The girl only answered with another sob, trying against her restraints to get away from the talon’s rasp. Bad as the sharp scratch felt, it was at least a point she could concentrate on, a star of pain within the shrouding mist of her thoughts, muddled by whatever foul concoction had been forced upon her…what seemed like hours ago. The following embrace of the parchment-skinned hand, cupping the girl’s bare stomach, sent tendrils of repugnance through her drug-addled mind. The dry yet clammy embrace cut through her befuddlement, and the horror of the situation was brought home to her.
She could just make out a gibbous moon through the window, riding high above her in a sky of blue velvet, as she tugged wildly at the head strap. To her left, a shapeless mass of dark hair, gaunt hands grasping a winch. Directly in front of her, the object of her misery – the witch of legend, the terror of the all the Dark Barony. Blood-shot eyes with xanthous iris’ starting from her face, hair so much straw, pulled back with in a rough twist, teeth crooked and gapped. Her chest, visible as her virdigris gown rippled with the manikin movements, slim as a pre-pubescent boy, thinner, sunken in amongst the ribs and cartilage.
“Yes, soon it will be over,” the fiend sighed, her breath redolent of grave earth. A sharp glance towards the heap of impossibility in the corner, and another twist of the chuck. The apparatus the girl was fastened to heaved, pulling fearsomely at her bound extremities, till, at last in her agony, she heard a pop as her body rearranged itself to the strain.
“Ooo hoo hoo hoo!” the hag giggled, clapping her hands and jerking about in delight. “Hear the pop, hear the crik craketty crack!”
“Crack, you say?” A far-away light seemed to awaken in the crone’s eyes. “If not a crack, then, then maybe…a shatter?”
Rictus horror imprinted itself on her whipcord visage, and she pulled at her hair, and she ran about the room, shrieking.
“It was just a chime, a little chime! How was I to know? How was I to know!? I’m sorry! I’m so-so-sorry!” she cried as she ran, ample tears sluiced the pre-graven lines of her face. Without any outward warning, she stopped of a sudden, hunkered down and pulled her bony knees towards her chest.
“Alone, all alone now. Alone forever and a day. Alone forever more,” she whispered pitifully as she rocked back and forth.
“All alone here in my Spire of dead rock.”
Despite the terror of the situation, despite the raw agony she was feeling in every inch of her body, the young maid was moved to something like pity at the sight of this creature, obviously insane and yet possessed of an acute pathos. In the swirl of her foggy mind, she wanted to make some sign of commiseration, some effort to lessen the sadness on display before her.

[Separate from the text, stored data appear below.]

(** * we3vision backend: the media upload and media directory routes

    A shallow embedding of [middleware/upload.js] (storage namer, upload
    filter, upload error handler), [routes/media.js] (list, upload and
    delete handlers) and the application error handler of [server.js],
    with the properties the specification states about them.

    JavaScript strings are modelled as lists of characters ([str]); every
    pattern and literal of the routes is ASCII, and a character outside
    ASCII never matches an ASCII pattern character, so one [ascii] per
    code unit is enough for what is proved here. *)

From Stdlib Require Import String Ascii List Bool Arith ZArith NArith Lia.
From Stdlib Require Import Permutation DecimalString DecimalPos DecimalN.
Import ListNotations.

Set Implicit Arguments.

Local Open Scope list_scope.

(** ** Strings *)

Definition str := list ascii.

(** A string literal of the source. *)
Definition lit (s : string) : str := list_ascii_of_string s.

Definition str_eqb (a b : str) : bool :=
  if list_eq_dec ascii_dec a b then true else false.

(** [String.prototype.startsWith]. *)
Fixpoint startsWith (prefix s : str) : bool :=
  match prefix, s with
  | [], _ => true
  | _ :: _, [] => false
  | p :: prefix', c :: s' => Ascii.eqb p c && startsWith prefix' s'
  end.

(** [String.prototype.includes]. *)
Fixpoint includes (needle s : str) : bool :=
  startsWith needle s ||
  match s with
  | [] => false
  | _ :: s' => includes needle s'
  end.

(** ASCII case mapping: the only letters the patterns of the routes name. *)
Definition is_upper (c : ascii) : bool :=
  (65 <=? nat_of_ascii c) && (nat_of_ascii c <=? 90).

Definition is_lower (c : ascii) : bool :=
  (97 <=? nat_of_ascii c) && (nat_of_ascii c <=? 122).

Definition is_digit (c : ascii) : bool :=
  (48 <=? nat_of_ascii c) && (nat_of_ascii c <=? 57).

Definition to_upper (c : ascii) : ascii :=
  if is_lower c then ascii_of_nat (nat_of_ascii c - 32) else c.

Definition to_lower (c : ascii) : ascii :=
  if is_upper c then ascii_of_nat (nat_of_ascii c + 32) else c.

(** [String.prototype.toLowerCase] on ASCII. *)
Definition toLowerCase (s : str) : str := map to_lower s.

(** Two strings that differ at most in the case of their letters. *)
Definition eq_ignore_case (a b : str) : Prop := map to_upper a = map to_upper b.

(** [Number.prototype.toString] of a non-negative integer below 1e21, which
    [Date.now()] and [Math.round(Math.random() * 1E9)] always are: the
    decimal digits. *)
Definition number_to_string (n : N) : str :=
  lit (NilZero.string_of_uint (N.to_uint n)).

(** ** Regular expressions

    The three patterns of [routes/media.js] use character classes,
    sequence, alternation, [?], [+], the anchors and the [i] flag.  They are
    embedded as terms of [re] and run by a derivative matcher. *)

Module Regex.

Inductive re : Type :=
| Void
| Eps
| Class (p : ascii -> bool)
| Seq (r1 r2 : re)
| Alt (r1 r2 : re)
| Star (r : re).

(** A literal character, and the same under the [i] flag (ECMAScript
    compares the upper-cased characters). *)
Definition Chr (c : ascii) : re := Class (Ascii.eqb c).
Definition ChrI (c : ascii) : re :=
  Class (fun x => Ascii.eqb (to_upper x) (to_upper c)).

Definition Opt (r : re) : re := Alt r Eps.
Definition Plus (r : re) : re := Seq r (Star r).

Fixpoint Lit (s : str) : re :=
  match s with
  | [] => Eps
  | c :: s' => Seq (Chr c) (Lit s')
  end.

Fixpoint LitI (s : str) : re :=
  match s with
  | [] => Eps
  | c :: s' => Seq (ChrI c) (LitI s')
  end.

Fixpoint nullable (r : re) : bool :=
  match r with
  | Void => false
  | Eps => true
  | Class _ => false
  | Seq r1 r2 => nullable r1 && nullable r2
  | Alt r1 r2 => nullable r1 || nullable r2
  | Star _ => true
  end.

Fixpoint deriv (c : ascii) (r : re) : re :=
  match r with
  | Void => Void
  | Eps => Void
  | Class p => if p c then Eps else Void
  | Seq r1 r2 =>
      if nullable r1
      then Alt (Seq (deriv c r1) r2) (deriv c r2)
      else Seq (deriv c r1) r2
  | Alt r1 r2 => Alt (deriv c r1) (deriv c r2)
  | Star r1 => Seq (deriv c r1) (Star r1)
  end.

(** The whole of [s] is matched by [r]. *)
Fixpoint matches (r : re) (s : str) : bool :=
  match s with
  | [] => nullable r
  | c :: s' => matches (deriv c r) s'
  end.

(** [/^r$/.test(s)] *)
Definition test_anchored (r : re) (s : str) : bool := matches r s.

(** [/r$/.test(s)]: some suffix of [s] is matched by [r]; the start
    positions are tried from the left. *)
Fixpoint test_at_end (r : re) (s : str) : bool :=
  matches r s ||
  match s with
  | [] => false
  | _ :: s' => test_at_end r s'
  end.

(** [s.replace(/r$/, '')]: the leftmost start position from which [r]
    matches up to the end of [s] is found and the match is cut off; with
    no match [s] is returned as it is. *)
Fixpoint replace_at_end (r : re) (s : str) : str :=
  if matches r s then []
  else match s with
       | [] => []
       | c :: s' => c :: replace_at_end r s'
       end.

(** The language of a pattern, to state what the matcher decides. *)
Inductive lang : re -> str -> Prop :=
| LEps : lang Eps []
| LClass p c : p c = true -> lang (Class p) [c]
| LSeq r1 r2 s1 s2 : lang r1 s1 -> lang r2 s2 -> lang (Seq r1 r2) (s1 ++ s2)
| LAltL r1 r2 s : lang r1 s -> lang (Alt r1 r2) s
| LAltR r1 r2 s : lang r2 s -> lang (Alt r1 r2) s
| LStarNil r : lang (Star r) []
| LStarApp r s1 s2 : lang r s1 -> lang (Star r) s2 -> lang (Star r) (s1 ++ s2).

End Regex.

(** ** Node's [path] module (POSIX), as far as the routes use it *)

Module Path.

(** The variables of the scanning loop of [path.extname]. *)
Record scan : Type := mkScan {
  startDot : Z;
  startPart : Z;
  endPos : Z;
  matchedSlash : bool;
  preDotState : Z
}.

Definition scan0 : scan :=
  {| startDot := -1; startPart := 0; endPos := -1;
     matchedSlash := true; preDotState := 0 |}.

Definition charAt (path : str) (i : nat) : ascii := nth i path "000"%char.

(** The loop [for (i = path.length - 1; i >= 0; --i)], entered with
    [n = i + 1].  A separator met after the last component has started
    ends the loop; separators at the very end are skipped. *)
Fixpoint extname_loop (path : str) (n : nat) (st : scan) : scan :=
  match n with
  | O => st
  | S i =>
      let code := charAt path i in
      if Ascii.eqb code "/"%char then
        if negb (matchedSlash st)
        then mkScan (startDot st) (Z.of_nat i + 1) (endPos st)
                    (matchedSlash st) (preDotState st)
        else extname_loop path i st
      else
        let st1 :=
          if (endPos st =? -1)%Z
          then mkScan (startDot st) (startPart st) (Z.of_nat i + 1)
                      false (preDotState st)
          else st in
        let st2 :=
          if Ascii.eqb code "."%char then
            if (startDot st1 =? -1)%Z
            then mkScan (Z.of_nat i) (startPart st1) (endPos st1)
                        (matchedSlash st1) (preDotState st1)
            else if negb (preDotState st1 =? 1)%Z
            then mkScan (startDot st1) (startPart st1) (endPos st1)
                        (matchedSlash st1) 1
            else st1
          else if negb (startDot st1 =? -1)%Z
          then mkScan (startDot st1) (startPart st1) (endPos st1)
                      (matchedSlash st1) (-1)
          else st1 in
        extname_loop path i st2
  end.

She murmured what she hoped was a comforting sound, difficult, given her secured jaw.
The sound seemed to lance through the other woman, who immediately stopped her rocking, and, for a time, simply stared into the middle distance.
As she drew herself up, she said
“Ah, but then, my beautiful Grandson, he came and he opened the tower. He came and he showed me how much fun there was to be had in this new and blear homeland of ours!”
A quick twist of the neck, and the tawny eyes were boring holes into the girl’s nude body.
“Isn’t that right, duck? Such fun!”
Before the thrill of terror she felt could more than but blossom, the girl saw the withered head jerk once more to the side, and, following another pop, everything went dark.
The furred thrull, not much more than ball of hair, scurried about cleaning. Cleaning gore off lewd machinery. The crone, gem-encrusted goblet in hand, flexed her skin, reveling in the restored suppleness of it, the vitality she could feel coursing through her. Time to spread a bit of fun!